To do -
Find each line of the material below in which the word "eapply" occurs, and return it.

Extracted material -
——
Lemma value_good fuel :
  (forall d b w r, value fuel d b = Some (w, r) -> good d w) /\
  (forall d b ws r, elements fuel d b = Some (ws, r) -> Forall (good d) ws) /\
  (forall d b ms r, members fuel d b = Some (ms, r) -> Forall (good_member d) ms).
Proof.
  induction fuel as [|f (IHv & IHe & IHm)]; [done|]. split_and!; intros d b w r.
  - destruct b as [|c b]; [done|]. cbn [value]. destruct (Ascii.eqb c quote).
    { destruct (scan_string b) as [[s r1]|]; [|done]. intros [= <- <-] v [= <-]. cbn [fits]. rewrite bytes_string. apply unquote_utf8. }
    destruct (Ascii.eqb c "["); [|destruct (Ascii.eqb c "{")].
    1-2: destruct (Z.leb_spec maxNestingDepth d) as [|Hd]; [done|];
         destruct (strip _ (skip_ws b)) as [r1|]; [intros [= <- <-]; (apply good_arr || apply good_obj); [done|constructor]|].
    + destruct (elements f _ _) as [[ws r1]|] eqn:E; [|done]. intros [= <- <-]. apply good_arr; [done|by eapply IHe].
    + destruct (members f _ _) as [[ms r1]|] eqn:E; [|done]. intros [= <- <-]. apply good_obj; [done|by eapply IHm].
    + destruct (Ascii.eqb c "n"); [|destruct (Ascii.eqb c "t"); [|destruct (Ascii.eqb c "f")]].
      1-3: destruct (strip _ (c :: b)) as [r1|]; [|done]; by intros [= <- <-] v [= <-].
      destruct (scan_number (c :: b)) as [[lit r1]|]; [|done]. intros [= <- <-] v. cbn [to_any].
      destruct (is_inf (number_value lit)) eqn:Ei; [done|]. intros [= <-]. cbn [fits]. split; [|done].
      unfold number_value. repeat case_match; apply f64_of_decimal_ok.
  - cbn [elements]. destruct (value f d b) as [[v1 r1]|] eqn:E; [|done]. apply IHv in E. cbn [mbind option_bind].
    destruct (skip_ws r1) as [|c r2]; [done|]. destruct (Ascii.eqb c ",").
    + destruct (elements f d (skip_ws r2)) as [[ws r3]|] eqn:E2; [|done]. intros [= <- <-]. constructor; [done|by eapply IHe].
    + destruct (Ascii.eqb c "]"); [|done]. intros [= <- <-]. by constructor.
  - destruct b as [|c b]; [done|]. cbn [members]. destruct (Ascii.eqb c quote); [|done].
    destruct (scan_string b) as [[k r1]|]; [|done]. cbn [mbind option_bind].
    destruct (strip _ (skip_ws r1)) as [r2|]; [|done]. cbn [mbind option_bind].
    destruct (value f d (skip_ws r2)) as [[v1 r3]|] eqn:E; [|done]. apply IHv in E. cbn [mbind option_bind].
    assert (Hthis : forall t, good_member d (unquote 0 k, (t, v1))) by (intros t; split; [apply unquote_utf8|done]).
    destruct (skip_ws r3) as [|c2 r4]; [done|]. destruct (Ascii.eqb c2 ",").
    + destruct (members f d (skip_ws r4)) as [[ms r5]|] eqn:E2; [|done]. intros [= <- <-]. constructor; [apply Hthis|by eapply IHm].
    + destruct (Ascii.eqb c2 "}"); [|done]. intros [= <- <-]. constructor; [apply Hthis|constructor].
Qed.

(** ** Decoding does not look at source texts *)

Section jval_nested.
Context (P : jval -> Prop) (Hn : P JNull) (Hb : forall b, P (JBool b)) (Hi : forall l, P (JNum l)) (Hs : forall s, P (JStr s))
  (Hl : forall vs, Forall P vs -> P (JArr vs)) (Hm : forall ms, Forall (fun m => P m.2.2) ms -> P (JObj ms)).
——
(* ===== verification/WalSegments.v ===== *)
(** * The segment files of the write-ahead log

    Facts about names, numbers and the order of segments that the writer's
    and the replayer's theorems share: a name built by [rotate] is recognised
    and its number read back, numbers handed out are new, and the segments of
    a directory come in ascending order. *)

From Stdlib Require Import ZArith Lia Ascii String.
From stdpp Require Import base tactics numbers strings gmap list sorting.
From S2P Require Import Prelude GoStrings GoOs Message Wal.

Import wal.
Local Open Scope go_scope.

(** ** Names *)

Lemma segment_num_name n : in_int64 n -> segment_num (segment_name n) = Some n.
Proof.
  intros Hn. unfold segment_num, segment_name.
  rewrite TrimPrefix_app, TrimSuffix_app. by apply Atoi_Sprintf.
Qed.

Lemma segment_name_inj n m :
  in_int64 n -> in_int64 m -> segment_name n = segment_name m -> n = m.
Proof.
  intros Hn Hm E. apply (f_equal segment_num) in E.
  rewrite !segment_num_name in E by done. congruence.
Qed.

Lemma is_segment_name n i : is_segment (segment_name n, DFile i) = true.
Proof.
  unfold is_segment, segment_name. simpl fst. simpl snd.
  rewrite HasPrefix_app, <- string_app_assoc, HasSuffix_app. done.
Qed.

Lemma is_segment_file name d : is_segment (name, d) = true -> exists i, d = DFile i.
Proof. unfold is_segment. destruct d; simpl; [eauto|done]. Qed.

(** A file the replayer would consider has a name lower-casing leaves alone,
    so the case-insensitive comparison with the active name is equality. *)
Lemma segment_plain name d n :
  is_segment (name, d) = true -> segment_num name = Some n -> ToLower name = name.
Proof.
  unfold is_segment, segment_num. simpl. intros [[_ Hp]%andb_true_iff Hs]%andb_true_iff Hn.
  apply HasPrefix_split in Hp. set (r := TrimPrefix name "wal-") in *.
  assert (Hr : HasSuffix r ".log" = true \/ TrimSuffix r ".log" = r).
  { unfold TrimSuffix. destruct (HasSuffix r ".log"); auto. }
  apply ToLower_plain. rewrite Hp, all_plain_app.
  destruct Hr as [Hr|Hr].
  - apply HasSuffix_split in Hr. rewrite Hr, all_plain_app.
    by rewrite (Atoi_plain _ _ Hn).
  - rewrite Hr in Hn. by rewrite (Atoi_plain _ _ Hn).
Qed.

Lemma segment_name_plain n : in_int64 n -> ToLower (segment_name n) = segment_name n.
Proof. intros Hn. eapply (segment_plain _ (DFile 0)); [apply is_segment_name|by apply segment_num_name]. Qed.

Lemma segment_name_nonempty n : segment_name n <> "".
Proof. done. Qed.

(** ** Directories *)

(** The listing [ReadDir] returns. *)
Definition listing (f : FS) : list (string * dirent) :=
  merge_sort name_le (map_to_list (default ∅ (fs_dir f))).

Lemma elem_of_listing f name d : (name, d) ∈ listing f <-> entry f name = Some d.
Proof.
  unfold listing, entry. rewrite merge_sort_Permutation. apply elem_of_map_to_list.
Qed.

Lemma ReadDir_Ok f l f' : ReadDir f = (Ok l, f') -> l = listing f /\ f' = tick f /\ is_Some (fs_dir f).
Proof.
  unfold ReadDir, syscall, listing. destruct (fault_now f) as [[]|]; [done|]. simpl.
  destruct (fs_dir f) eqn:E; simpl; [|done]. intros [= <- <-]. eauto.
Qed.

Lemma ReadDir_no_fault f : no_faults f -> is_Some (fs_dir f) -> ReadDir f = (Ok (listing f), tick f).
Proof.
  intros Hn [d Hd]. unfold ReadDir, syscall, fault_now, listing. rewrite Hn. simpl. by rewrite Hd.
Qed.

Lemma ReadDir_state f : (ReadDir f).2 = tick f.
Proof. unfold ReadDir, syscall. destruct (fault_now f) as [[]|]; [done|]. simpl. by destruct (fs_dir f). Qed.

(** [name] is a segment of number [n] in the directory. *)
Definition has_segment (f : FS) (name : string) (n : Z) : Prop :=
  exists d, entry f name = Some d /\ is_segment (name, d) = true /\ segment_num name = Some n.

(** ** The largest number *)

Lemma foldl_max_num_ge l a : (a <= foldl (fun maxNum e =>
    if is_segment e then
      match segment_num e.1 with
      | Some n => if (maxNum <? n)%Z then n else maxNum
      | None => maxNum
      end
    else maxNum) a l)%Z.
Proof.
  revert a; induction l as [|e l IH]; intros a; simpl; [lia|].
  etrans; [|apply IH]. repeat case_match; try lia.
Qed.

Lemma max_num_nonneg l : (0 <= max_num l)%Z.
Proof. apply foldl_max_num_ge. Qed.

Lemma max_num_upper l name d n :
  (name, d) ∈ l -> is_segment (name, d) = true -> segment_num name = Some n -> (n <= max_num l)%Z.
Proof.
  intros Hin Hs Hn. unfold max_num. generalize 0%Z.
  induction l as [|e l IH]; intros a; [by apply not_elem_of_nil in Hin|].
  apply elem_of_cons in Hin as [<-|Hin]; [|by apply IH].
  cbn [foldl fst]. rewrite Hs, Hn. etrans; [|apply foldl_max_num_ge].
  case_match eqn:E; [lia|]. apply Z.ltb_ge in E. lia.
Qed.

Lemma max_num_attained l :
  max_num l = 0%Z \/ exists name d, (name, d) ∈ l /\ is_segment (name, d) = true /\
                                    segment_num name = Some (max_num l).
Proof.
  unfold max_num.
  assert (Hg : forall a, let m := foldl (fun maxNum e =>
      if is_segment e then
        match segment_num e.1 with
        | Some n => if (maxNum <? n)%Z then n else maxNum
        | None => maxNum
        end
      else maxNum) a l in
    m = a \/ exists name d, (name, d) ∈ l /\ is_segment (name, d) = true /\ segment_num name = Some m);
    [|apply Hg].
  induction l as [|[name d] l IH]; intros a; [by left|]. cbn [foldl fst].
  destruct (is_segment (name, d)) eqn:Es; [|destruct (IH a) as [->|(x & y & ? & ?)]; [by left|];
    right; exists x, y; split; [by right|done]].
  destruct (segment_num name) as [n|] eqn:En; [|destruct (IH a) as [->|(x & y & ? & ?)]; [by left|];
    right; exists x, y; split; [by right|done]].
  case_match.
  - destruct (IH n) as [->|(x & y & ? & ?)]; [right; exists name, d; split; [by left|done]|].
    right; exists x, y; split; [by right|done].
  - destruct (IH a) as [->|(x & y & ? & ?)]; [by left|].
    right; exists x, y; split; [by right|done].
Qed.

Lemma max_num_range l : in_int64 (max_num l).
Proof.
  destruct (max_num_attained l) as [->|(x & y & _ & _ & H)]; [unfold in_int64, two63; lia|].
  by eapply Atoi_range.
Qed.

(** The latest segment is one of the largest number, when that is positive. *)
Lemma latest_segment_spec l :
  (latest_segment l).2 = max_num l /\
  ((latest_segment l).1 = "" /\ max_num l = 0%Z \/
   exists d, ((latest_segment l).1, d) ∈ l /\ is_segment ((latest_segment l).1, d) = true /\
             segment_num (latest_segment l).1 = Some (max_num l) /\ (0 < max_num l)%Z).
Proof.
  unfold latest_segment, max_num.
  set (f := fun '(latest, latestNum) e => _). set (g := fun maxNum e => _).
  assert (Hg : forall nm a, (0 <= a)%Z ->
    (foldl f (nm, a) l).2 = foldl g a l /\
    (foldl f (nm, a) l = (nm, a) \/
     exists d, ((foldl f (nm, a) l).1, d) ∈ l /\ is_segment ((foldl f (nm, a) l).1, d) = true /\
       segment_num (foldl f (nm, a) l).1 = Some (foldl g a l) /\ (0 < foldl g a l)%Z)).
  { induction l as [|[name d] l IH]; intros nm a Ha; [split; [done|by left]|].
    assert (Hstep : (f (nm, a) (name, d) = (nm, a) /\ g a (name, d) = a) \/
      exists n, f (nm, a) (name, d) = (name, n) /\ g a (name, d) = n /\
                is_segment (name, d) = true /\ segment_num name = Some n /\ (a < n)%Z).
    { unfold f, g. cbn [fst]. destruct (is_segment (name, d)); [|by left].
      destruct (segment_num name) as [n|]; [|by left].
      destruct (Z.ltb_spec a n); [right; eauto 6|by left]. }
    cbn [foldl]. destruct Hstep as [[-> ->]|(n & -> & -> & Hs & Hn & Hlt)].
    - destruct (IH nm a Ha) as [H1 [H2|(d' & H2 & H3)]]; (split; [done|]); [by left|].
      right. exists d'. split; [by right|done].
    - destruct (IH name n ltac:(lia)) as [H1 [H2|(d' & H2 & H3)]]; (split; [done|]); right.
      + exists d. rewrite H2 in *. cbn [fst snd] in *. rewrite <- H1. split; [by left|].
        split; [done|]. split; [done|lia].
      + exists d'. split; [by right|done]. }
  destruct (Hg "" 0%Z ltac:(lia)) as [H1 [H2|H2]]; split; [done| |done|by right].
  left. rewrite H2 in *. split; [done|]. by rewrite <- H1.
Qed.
——
Output of the task -
    + destruct (elements f _ _) as [[ws r1]|] eqn:E; [|done]. intros [= <- <-]. apply good_arr; [done|by eapply IHe].
    + destruct (members f _ _) as [[ms r1]|] eqn:E; [|done]. intros [= <- <-]. apply good_obj; [done|by eapply IHm].
    + destruct (elements f d (skip_ws r2)) as [[ws r3]|] eqn:E2; [|done]. intros [= <- <-]. constructor; [done|by eapply IHe].
    + destruct (members f d (skip_ws r4)) as [[ms r5]|] eqn:E2; [|done]. intros [= <- <-]. constructor; [apply Hthis|by eapply IHm].
Proof. intros Hn. eapply (segment_plain _ (DFile 0)); [apply is_segment_name|by apply segment_num_name]. Qed.
  by eapply Atoi_range.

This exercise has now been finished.